═══ THE INPUT

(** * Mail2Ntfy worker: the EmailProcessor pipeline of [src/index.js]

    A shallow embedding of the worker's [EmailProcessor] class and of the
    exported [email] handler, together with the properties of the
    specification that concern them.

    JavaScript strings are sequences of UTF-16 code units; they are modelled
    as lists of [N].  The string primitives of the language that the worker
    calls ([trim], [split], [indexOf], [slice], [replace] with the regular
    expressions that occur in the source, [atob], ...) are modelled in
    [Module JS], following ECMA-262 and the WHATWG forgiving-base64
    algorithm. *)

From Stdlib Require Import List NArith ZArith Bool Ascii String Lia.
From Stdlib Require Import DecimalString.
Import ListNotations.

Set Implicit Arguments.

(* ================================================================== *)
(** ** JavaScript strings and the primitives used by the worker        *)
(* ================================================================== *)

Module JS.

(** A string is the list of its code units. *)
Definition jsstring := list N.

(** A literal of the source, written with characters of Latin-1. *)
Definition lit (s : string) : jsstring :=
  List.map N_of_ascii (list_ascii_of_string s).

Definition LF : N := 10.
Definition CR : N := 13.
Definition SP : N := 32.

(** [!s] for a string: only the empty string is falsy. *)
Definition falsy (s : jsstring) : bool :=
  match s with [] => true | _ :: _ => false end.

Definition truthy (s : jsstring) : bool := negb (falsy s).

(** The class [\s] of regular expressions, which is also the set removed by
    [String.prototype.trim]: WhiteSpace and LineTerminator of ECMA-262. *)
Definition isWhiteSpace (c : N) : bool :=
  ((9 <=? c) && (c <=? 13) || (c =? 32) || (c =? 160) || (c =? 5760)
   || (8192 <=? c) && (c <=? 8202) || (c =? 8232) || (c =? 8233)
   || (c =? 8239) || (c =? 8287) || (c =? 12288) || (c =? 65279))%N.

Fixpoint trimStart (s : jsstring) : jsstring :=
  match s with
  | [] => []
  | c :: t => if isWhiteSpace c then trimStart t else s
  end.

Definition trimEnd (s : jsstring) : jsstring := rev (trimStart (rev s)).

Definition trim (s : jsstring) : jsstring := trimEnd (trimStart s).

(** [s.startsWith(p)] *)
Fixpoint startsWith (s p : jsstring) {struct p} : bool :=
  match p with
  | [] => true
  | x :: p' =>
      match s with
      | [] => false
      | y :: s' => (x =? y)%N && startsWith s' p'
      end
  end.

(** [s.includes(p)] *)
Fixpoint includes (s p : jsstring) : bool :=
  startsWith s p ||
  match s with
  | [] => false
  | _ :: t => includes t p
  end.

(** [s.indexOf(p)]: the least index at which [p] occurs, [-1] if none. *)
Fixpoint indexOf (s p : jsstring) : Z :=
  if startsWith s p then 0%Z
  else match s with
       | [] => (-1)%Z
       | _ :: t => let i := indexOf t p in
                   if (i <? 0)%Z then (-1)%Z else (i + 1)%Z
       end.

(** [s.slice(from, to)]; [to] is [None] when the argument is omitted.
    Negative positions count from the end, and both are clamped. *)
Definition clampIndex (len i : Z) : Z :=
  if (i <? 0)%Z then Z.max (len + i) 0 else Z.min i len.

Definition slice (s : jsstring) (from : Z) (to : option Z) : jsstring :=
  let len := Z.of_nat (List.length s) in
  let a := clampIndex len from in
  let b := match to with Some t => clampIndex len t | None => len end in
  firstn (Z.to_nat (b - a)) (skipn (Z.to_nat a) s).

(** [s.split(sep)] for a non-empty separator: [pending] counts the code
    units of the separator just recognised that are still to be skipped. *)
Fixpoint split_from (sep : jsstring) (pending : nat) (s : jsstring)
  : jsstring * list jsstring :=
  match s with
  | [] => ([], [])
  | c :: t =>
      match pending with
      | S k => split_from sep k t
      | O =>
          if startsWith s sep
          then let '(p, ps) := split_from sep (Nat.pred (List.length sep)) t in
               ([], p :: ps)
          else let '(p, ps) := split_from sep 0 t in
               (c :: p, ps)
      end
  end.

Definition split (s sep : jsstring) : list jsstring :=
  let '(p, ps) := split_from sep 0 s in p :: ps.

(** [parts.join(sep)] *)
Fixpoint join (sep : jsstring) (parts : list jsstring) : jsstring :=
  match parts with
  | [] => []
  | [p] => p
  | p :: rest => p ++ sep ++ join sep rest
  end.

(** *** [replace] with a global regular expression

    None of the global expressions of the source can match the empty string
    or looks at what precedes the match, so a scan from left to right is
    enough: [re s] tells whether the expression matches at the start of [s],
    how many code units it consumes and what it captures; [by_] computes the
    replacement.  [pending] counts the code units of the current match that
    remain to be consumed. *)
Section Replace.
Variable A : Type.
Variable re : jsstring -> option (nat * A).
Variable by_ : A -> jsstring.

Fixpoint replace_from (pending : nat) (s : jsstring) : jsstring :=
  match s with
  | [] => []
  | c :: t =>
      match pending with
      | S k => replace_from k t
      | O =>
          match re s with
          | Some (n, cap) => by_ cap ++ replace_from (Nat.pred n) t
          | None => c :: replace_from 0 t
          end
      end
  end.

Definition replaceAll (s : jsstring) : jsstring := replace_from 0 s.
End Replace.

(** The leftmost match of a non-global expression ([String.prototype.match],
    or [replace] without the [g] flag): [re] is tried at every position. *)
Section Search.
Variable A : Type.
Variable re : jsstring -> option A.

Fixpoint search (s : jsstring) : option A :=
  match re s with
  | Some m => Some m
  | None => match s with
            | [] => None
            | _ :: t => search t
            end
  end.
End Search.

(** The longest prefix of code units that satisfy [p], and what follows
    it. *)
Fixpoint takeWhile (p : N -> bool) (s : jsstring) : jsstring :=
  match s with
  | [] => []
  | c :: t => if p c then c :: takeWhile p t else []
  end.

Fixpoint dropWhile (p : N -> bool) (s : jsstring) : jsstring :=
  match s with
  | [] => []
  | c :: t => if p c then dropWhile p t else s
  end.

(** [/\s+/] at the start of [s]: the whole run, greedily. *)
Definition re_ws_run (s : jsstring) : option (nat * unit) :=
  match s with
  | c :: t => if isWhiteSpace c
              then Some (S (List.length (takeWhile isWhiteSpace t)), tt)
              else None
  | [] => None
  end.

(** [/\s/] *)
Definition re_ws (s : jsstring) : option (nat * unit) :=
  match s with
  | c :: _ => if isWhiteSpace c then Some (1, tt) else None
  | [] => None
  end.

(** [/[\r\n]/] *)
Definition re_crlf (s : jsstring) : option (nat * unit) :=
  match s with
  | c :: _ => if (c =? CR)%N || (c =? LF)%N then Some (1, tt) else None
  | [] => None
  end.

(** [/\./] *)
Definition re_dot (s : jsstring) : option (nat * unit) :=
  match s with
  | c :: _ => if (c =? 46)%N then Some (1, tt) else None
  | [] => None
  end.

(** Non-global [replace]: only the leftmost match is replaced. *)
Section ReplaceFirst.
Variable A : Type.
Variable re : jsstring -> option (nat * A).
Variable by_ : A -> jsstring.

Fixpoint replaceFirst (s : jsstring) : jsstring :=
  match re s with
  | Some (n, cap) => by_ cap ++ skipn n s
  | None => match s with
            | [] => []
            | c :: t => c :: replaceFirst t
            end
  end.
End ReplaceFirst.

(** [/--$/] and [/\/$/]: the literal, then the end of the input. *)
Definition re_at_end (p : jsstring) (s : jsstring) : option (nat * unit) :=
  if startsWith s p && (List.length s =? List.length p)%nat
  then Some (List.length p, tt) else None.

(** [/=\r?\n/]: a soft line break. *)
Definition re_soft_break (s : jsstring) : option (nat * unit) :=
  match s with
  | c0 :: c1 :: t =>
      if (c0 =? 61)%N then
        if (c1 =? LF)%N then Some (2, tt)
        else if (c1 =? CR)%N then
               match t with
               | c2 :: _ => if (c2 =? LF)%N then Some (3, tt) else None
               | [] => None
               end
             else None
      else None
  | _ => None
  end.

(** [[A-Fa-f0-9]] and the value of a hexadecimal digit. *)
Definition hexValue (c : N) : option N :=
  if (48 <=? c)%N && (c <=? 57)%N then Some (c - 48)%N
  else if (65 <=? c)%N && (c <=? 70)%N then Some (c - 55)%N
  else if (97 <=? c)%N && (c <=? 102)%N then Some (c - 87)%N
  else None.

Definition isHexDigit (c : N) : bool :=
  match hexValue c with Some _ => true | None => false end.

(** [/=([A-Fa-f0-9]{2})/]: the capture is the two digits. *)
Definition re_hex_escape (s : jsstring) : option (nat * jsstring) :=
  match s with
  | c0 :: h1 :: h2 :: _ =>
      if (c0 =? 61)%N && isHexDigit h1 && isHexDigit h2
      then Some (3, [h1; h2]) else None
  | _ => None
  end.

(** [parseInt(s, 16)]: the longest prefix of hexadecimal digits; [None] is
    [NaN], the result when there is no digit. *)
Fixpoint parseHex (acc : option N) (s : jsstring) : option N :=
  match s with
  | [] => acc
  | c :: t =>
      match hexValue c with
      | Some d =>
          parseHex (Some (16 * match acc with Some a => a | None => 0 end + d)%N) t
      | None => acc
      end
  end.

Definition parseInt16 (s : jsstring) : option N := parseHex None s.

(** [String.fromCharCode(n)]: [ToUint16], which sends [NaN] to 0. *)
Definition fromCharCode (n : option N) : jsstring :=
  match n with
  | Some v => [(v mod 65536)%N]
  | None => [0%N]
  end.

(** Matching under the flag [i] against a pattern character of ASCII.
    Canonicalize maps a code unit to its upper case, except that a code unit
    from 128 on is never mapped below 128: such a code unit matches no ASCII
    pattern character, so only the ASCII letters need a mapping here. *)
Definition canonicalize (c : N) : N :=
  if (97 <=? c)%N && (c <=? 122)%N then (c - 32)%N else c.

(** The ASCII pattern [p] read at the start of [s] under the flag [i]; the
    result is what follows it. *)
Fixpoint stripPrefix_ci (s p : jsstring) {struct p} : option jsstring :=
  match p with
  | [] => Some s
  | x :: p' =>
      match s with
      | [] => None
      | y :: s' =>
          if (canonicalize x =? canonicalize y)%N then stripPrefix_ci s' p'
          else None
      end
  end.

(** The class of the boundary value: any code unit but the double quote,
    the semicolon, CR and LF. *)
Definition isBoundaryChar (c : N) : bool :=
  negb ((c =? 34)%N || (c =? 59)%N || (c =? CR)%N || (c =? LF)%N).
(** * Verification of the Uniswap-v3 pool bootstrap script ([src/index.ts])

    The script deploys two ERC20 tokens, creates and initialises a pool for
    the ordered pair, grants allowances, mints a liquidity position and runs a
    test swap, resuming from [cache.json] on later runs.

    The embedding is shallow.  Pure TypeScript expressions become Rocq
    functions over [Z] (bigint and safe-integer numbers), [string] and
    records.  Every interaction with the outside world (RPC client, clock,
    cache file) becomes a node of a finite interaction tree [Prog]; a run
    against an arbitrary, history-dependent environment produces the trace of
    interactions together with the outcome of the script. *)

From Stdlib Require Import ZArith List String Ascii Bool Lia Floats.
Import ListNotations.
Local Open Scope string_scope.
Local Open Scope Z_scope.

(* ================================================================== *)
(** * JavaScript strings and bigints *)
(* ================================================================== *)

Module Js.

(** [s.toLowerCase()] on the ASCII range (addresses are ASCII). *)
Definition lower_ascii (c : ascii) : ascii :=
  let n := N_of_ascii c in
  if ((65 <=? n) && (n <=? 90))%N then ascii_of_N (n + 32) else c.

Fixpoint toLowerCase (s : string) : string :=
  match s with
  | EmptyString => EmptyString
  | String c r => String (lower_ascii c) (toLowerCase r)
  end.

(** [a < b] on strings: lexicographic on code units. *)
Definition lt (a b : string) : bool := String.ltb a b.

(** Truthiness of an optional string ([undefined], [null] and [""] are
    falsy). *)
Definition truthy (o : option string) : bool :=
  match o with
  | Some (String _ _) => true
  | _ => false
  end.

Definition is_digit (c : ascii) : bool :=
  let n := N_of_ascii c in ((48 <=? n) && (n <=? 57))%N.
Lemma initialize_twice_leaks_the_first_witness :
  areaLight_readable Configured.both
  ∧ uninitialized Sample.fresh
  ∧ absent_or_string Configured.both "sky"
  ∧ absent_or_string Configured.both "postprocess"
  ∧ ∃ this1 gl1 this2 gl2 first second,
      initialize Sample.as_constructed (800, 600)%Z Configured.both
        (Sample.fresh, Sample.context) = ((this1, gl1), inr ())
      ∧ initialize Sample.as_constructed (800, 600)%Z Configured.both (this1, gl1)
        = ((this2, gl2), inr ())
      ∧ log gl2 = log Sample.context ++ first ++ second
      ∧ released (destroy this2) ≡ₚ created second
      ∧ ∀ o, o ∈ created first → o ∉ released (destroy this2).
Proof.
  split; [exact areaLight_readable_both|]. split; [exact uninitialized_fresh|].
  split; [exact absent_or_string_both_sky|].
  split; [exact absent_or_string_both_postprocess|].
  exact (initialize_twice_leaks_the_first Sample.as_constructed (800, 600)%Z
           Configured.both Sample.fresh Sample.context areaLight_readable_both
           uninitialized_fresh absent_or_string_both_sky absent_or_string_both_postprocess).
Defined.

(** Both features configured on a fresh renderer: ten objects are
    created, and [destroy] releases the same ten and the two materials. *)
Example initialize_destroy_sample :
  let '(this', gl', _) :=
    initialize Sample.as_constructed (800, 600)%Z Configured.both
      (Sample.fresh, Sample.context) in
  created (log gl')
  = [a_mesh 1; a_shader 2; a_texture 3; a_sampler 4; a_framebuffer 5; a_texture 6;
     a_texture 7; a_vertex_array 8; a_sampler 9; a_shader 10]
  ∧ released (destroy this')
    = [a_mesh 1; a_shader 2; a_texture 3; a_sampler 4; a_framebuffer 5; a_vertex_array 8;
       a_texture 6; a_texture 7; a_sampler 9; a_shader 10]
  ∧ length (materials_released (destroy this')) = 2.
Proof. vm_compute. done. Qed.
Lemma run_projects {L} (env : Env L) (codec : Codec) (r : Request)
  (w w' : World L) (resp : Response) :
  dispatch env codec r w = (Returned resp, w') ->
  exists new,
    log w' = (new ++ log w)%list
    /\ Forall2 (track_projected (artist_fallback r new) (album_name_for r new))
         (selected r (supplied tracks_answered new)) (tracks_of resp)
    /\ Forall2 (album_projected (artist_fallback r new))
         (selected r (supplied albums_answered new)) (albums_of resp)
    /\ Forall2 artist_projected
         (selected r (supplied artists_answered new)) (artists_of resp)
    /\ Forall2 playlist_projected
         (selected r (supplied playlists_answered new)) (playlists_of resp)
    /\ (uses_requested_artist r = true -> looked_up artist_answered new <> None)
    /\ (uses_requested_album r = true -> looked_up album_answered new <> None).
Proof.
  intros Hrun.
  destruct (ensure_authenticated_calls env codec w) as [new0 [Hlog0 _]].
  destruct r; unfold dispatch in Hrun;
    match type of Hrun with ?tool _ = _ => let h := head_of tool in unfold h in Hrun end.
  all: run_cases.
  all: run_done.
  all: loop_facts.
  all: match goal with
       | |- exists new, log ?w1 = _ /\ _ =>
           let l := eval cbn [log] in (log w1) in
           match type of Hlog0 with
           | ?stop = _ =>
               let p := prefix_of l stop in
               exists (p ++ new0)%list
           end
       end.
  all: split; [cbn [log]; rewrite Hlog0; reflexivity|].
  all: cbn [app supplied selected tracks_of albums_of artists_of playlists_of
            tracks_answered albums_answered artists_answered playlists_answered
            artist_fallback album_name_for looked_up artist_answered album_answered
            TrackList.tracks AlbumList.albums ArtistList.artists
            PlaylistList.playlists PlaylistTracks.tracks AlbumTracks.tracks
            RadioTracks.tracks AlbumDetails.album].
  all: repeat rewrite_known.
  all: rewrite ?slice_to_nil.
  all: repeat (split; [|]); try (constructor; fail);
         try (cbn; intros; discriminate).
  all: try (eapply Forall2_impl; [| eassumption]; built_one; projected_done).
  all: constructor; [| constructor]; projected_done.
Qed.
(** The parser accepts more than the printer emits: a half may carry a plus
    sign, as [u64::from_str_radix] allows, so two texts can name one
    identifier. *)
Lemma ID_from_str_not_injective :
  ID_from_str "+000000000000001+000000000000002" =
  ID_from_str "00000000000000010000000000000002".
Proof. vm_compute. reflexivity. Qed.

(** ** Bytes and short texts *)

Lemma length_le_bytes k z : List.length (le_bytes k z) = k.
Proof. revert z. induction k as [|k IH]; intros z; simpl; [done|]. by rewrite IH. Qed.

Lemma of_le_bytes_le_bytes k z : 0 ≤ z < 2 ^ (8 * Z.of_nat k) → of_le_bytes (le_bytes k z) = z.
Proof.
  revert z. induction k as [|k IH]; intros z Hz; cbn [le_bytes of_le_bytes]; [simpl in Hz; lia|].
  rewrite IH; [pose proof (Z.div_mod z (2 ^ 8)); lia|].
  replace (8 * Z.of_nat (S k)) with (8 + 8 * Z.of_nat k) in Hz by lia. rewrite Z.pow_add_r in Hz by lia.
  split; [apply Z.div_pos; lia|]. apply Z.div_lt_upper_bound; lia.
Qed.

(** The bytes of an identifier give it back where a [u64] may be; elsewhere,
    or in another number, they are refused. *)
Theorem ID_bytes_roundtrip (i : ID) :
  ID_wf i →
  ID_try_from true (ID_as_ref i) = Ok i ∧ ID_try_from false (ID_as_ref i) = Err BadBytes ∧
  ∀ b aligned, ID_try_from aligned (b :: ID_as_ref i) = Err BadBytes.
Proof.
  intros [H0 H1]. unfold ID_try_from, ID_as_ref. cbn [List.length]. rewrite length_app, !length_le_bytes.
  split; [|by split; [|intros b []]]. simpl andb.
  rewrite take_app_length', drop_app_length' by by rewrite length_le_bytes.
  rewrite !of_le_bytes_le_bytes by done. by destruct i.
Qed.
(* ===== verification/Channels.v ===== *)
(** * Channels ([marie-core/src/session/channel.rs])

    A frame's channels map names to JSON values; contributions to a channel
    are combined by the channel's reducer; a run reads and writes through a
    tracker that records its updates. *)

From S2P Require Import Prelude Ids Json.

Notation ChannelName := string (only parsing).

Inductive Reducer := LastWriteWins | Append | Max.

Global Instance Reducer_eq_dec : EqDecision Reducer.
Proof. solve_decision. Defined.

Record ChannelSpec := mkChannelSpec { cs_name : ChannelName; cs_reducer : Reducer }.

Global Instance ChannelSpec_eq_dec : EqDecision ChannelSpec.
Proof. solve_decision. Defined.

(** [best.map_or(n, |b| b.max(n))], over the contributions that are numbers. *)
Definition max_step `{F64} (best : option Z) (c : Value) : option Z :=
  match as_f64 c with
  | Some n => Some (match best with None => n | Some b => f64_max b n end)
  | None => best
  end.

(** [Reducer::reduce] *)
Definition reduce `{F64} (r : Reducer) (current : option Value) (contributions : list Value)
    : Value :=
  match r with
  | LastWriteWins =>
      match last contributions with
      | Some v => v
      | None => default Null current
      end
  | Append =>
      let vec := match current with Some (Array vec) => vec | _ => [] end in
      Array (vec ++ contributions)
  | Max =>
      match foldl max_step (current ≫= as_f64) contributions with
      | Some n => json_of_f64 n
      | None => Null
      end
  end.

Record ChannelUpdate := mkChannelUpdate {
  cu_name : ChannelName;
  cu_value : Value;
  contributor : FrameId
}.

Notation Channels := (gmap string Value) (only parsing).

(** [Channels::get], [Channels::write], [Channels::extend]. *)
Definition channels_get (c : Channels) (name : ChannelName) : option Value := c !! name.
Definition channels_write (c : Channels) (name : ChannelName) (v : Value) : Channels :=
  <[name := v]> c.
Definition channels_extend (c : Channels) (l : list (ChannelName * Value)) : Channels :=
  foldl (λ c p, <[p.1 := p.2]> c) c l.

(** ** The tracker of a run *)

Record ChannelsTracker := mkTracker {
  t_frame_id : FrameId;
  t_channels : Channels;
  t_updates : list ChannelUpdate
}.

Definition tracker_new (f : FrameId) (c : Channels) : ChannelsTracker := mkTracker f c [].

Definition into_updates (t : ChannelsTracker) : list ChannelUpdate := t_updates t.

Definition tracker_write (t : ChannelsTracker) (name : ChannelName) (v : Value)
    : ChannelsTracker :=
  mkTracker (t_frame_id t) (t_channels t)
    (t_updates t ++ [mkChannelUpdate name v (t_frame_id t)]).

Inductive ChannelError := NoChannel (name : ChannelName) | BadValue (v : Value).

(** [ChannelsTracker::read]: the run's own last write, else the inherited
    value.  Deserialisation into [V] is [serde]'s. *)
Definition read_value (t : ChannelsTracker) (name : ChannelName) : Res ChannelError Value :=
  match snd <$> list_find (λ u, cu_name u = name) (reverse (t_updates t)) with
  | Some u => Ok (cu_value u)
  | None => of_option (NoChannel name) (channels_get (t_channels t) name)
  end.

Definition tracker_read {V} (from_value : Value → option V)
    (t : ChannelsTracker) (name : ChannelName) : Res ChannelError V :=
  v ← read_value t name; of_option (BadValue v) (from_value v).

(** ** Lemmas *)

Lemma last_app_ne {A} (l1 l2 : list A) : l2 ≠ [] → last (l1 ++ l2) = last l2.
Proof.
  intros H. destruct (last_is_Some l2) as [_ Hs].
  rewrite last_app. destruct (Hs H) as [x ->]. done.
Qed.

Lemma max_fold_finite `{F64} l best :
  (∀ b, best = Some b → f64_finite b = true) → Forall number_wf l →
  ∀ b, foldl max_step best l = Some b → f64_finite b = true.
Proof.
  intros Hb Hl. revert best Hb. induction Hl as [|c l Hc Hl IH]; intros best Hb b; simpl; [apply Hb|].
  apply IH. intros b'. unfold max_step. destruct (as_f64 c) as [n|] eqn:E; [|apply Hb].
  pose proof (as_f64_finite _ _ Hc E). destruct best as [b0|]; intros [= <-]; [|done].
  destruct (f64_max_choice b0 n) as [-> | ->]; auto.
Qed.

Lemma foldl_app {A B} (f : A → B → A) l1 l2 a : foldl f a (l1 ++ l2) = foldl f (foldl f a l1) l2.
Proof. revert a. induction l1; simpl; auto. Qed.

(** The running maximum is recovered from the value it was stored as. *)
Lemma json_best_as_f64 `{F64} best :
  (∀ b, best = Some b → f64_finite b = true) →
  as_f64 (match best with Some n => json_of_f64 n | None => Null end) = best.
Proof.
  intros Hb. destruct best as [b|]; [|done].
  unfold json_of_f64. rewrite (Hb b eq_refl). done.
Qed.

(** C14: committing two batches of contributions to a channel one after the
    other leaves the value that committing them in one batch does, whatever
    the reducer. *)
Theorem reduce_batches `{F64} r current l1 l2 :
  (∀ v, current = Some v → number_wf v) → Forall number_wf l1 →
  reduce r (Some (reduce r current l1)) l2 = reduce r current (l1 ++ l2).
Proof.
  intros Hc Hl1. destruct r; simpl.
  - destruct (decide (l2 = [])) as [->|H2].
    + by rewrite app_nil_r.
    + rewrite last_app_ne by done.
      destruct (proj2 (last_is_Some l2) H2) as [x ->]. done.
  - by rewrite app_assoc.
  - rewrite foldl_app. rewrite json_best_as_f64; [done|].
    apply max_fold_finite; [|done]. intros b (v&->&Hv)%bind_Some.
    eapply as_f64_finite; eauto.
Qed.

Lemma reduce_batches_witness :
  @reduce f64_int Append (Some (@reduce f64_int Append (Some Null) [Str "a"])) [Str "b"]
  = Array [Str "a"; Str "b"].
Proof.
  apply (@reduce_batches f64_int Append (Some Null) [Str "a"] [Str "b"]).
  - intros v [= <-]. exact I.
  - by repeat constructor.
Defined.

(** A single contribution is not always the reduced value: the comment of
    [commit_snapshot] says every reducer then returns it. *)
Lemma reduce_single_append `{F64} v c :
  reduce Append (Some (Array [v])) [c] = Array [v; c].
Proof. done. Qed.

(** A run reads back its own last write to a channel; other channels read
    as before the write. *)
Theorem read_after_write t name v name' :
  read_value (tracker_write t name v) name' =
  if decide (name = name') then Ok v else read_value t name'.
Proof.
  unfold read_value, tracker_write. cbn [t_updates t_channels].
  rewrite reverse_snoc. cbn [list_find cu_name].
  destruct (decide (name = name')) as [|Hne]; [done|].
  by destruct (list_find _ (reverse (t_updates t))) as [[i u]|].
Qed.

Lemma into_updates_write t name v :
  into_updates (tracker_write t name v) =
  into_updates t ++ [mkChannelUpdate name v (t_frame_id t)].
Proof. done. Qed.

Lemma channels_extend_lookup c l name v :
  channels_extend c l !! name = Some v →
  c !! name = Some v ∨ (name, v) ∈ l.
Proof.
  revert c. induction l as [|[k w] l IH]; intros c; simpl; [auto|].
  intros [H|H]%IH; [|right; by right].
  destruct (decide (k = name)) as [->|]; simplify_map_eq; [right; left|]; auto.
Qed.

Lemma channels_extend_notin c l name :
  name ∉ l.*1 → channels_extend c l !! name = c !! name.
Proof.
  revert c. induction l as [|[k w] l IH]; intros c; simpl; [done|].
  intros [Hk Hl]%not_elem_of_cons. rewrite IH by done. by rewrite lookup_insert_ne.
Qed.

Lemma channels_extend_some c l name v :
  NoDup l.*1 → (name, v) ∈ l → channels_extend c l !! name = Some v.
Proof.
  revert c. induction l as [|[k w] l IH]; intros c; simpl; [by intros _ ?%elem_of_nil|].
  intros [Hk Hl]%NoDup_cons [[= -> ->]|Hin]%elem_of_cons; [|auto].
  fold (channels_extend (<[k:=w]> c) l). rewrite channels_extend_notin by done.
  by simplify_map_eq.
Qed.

══════

Which lines of the entries above contain the string "pattern"? Copy each one.

(** Matching under the flag [i] against a pattern character of ASCII.
    pattern character, so only the ASCII letters need a mapping here. *)
(** The ASCII pattern [p] read at the start of [s] under the flag [i]; the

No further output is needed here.